Logo16x Eval

Claude Opus 4 and Claude Sonnet 4 Evaluation Results

Posted on May 25, 2025 by Zhu Liang

Anthropic recently announced Claude Opus 4 and Claude Sonnet 4, positioning them as leaders in coding and complex problem-solving.

We tested both Claude Opus 4 and Claude Sonnet 4 (default mode, no extended thinking) across multiple coding and writing tasks in our evaluation set to see how they perform against other models.

Our results are consistent with Anthropic's claims of state-of-the-art performance with 72.5% on SWE-bench Verified for Opus 4 and 72.7% for Sonnet 4 (default mode, no extended thinking).

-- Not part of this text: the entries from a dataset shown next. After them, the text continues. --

(** ** Properties *)

(** [LinearMap] is a finite map: on well-formed maps every operation answers and acts as
    the corresponding operation on finite maps does, and well-formedness is preserved. *)
Theorem linear_map_refines {K V} `{Countable K} (k : K) (v : V) (m : LinearMap.LinearMap K V) :
  LinearMapFacts.wf m →
  let abs := LinearMapFacts.to_map in
  LinearMap.get k m = abs m !! k ∧
  LinearMap.contains_key k m = bool_decide (is_Some (abs m !! k)) ∧
  (let (old, m') := LinearMap.insert k v m in
   old = abs m !! k ∧ abs m' = <[k:=v]> (abs m) ∧ LinearMapFacts.wf m') ∧
  (let (old, m') := LinearMap.remove k m in
   old = abs m !! k ∧ abs m' = delete k (abs m) ∧ LinearMapFacts.wf m') ∧
  (let (i, m') := LinearMap.entry k v m in
   abs m' = (match abs m !! k with Some _ => abs m | None => <[k:=v]> (abs m) end) ∧
   (∃ u, LinearMap.values m' !! i = Some (k, u)) ∧ LinearMapFacts.wf m').
Proof.
  intros Hm abs. split; [apply LinearMapFacts.get_to_map|]. split.
  - unfold abs. rewrite <-LinearMapFacts.get_to_map. unfold LinearMap.contains_key, LinearMap.get.
    destruct (position (LinearMap.is_key k) (LinearMap.values m)) as [i|] eqn:Hp; simpl.
    + apply position_some in Hp as (x & Hi & Hx). rewrite Hi, bool_decide_true by by eexists.
      apply existsb_exists. exists x. split; [|done].
      apply list_elem_of_In. by eapply list_elem_of_lookup_2.
    + apply position_none in Hp.
      apply not_true_iff_false. intros (x & Hx & Hk)%existsb_exists.
      rewrite Forall_forall in Hp. apply list_elem_of_In, Hp in Hx. congruence.
  - pose proof (LinearMapFacts.insert_to_map k v m Hm) as Hi.
    pose proof (LinearMapFacts.remove_to_map k m Hm) as Hr.
    pose proof (LinearMapFacts.entry_to_map k v m Hm) as He.
    by destruct (LinearMap.insert k v m), (LinearMap.remove k m).
Qed.

Lemma linear_map_refines_witness :
  let m := {| LinearMap.values := [(3, 1); (5, 2)] |} in
  LinearMap.get 5 m = LinearMapFacts.to_map m !! 5.
Proof.
  intros m. apply (linear_map_refines 5 9 m). unfold LinearMapFacts.wf. decided.
Defined.
(* ===== verification/Chat.v ===== *)
(** One replicated chat: the state machine of [nodes/server/src/handlers/chat.rs].

    A chat appends messages to its current block; a full block is proposed to the other
    replicators and finalized once enough of them report the same hash. The handlers that
    find the chat and talk to the network are in ChatHandlers.v. *)

From S2P Require Import Prelude Codec Messages Streams ChatSpec.

Definition MAX_MESSAGE_SIZE : nat := 1024.
Definition MESSAGE_FETCH_LIMIT : nat := 20.
(* outside of tests *)
Definition BLOCK_SIZE : nat := 1024 * 32.
Definition BLOCK_HISTORY : nat := 32.

(** ** State *)

Record Block := { hash : Hash; data : bytes }.

Inductive BlockStage :=
  | Unfinalized (proposed : option Block) (others : list Hash)
  | Recovering (final_hash : Hash) (we_finalized : bool).

Definition block_stage_default : BlockStage :=
  Unfinalized None (replicate REPLICATION_FACTOR zero_hash).

Definition unfinalized_block (s : BlockStage) : option bytes :=
  match s with
  | Unfinalized proposed _ => data <$> proposed
  | Recovering _ _ => None
  end.

Record Member := { action : Nonce }.
Definition member_new : Member := {| action := 0 |}.

(** [block_cap] is the capacity of the vector [current_block]. *)
Record Chat := {
  members : gmap Identity Member;
  finalized : list Block;
  current_block : bytes;
  block_cap : nat;
  block_number : BlockNumber;
  stage : BlockStage;
  restoring : bool;
}.

Definition chat_new (id : Identity) (restoring : bool) : Chat := {|
  members := {[id := member_new]}; finalized := []; current_block := [];
  block_cap := BLOCK_SIZE; block_number := 0; stage := block_stage_default;
  restoring := restoring;
|}.

Definition with_members (c : Chat) (m : gmap Identity Member) : Chat := {|
  members := m; finalized := finalized c; current_block := current_block c;
  block_cap := block_cap c; block_number := block_number c; stage := stage c;
  restoring := restoring c;
|}.
Definition with_finalized (c : Chat) (f : list Block) : Chat := {|
  members := members c; finalized := f; current_block := current_block c;
  block_cap := block_cap c; block_number := block_number c; stage := stage c;
  restoring := restoring c;
|}.
Definition with_current (c : Chat) (b : bytes) : Chat := {|
  members := members c; finalized := finalized c; current_block := b;
  block_cap := block_cap c; block_number := block_number c; stage := stage c;
  restoring := restoring c;
|}.
Definition with_number (c : Chat) (n : BlockNumber) : Chat := {|
  members := members c; finalized := finalized c; current_block := current_block c;
  block_cap := block_cap c; block_number := n; stage := stage c; restoring := restoring c;
|}.
Definition with_stage (c : Chat) (s : BlockStage) : Chat := {|
  members := members c; finalized := finalized c; current_block := current_block c;
  block_cap := block_cap c; block_number := block_number c; stage := s; restoring := restoring c;
|}.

Here are the summaries of the evaluations across 4 tasks:

Claude Opus 4 Evaluation Summary on 16x Eval
Claude Opus 4 Evaluation Summary on 16x Eval
Claude Sonnet 4 Evaluation Summary on 16x Eval
Claude Sonnet 4 Evaluation Summary on 16x Eval

Simple Coding Task: Next.js TODO App

For a straightforward task of adding features to a Next.js TODO app, both Claude models demonstrated impressive conciseness and instruction-following capabilities. Claude Opus 4 took the top spot with a remarkable 9.5/10 rating.

Claude 4 Models Performance on Simple TODO Task. See the full test data on GitHub
Claude 4 Models Performance on Simple TODO Task. See the full test data on GitHub

Claude Sonnet 4 also performed strongly, tying with GPT-4.1 at 9.25/10.

Both Claude models produced notably more concise code compared to other models in the test while maintaining correct functionality.

Complex Visualization Task

When tested on creating benchmark visualizations from data, both Claude models scored 8.5/10, demonstrating solid performance.

Benchmark Visualization Comparison. See the full results on GitHub
Benchmark Visualization Comparison. See the full results on GitHub

Both Claude 4 models produced side-by-side comparisons for each model, which we found to be a novel approach that no other model attempted. However, they lacked clear labels and color-coding that would improve readability.

Claude Opus 4 Output for Benchmark Visualization Task. See the full results on GitHub
Claude Opus 4 Output for Benchmark Visualization Task. See the full results on GitHub

GPT-4.1 matched their score, without side-by-side comparisons, but provided clearer labels.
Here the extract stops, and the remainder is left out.